Exercise details: Look for the string "report" in the material below. Copy every line where you find it.

......

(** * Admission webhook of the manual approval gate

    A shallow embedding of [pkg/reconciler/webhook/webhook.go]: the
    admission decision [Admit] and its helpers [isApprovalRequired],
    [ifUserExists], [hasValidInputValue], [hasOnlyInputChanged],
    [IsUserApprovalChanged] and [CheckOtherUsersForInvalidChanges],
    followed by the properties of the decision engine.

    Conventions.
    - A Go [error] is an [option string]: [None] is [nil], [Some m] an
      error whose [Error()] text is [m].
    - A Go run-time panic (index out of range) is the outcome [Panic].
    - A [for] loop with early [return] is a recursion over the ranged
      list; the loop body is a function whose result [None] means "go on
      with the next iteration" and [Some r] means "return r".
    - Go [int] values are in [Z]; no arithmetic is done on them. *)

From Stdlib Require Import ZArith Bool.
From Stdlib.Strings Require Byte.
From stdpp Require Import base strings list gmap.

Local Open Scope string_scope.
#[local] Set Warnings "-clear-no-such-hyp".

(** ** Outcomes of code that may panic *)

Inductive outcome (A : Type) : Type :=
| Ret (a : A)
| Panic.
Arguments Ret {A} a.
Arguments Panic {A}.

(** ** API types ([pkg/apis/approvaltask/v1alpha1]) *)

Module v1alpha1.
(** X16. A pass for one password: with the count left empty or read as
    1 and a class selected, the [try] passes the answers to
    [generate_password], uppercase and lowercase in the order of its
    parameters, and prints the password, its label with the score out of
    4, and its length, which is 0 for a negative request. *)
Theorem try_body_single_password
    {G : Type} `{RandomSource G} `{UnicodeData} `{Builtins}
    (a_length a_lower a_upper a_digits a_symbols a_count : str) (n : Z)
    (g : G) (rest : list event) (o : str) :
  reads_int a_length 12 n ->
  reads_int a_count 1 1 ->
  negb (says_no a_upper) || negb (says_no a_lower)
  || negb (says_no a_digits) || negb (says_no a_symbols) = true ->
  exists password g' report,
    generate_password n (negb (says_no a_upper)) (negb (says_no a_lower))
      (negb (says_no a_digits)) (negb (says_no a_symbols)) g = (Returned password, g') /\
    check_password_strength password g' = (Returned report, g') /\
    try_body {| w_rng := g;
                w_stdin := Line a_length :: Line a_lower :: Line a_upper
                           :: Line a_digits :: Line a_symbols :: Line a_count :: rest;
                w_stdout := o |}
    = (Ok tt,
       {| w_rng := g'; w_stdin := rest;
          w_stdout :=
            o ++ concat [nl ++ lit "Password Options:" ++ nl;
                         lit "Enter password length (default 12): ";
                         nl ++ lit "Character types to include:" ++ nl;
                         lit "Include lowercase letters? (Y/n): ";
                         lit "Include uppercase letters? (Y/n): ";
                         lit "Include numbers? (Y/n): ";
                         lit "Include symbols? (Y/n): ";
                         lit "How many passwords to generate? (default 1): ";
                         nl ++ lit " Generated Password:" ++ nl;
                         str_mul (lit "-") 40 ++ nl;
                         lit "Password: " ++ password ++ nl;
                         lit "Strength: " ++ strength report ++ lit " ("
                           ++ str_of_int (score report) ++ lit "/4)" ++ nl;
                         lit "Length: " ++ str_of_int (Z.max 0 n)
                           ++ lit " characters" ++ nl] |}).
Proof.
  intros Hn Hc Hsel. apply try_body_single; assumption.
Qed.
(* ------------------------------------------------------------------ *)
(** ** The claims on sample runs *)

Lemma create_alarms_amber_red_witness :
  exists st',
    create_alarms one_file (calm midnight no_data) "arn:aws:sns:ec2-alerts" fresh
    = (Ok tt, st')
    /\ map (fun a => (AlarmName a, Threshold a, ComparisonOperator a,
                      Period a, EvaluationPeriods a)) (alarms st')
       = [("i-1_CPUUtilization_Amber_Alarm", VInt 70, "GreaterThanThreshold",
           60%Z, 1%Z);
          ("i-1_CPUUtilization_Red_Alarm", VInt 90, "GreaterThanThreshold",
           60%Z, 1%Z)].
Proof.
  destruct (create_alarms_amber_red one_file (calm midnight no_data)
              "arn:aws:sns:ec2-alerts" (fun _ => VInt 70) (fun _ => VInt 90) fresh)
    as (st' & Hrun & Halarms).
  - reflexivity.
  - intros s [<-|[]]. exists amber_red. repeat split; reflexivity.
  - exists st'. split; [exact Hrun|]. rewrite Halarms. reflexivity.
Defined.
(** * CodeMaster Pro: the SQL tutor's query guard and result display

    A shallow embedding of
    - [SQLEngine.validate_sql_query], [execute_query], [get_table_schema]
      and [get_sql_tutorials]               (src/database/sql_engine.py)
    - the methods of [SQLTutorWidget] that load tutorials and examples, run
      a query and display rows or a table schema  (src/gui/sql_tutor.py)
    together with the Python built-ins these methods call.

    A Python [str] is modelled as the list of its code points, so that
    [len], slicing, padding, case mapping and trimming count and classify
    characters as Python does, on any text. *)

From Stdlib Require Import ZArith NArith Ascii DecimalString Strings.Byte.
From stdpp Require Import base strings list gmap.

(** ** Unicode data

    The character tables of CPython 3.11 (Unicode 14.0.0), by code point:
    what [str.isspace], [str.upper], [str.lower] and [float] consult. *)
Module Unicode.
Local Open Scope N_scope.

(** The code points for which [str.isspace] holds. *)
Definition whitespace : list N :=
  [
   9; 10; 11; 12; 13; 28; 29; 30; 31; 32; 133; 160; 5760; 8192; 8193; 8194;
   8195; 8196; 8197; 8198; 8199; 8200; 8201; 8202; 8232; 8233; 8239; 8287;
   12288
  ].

......

Answer to the problem:
  exists password g' report,
    check_password_strength password g' = (Returned report, g') /\
                         lit "Strength: " ++ strength report ++ lit " ("
                           ++ str_of_int (score report) ++ lit "/4)" ++ nl;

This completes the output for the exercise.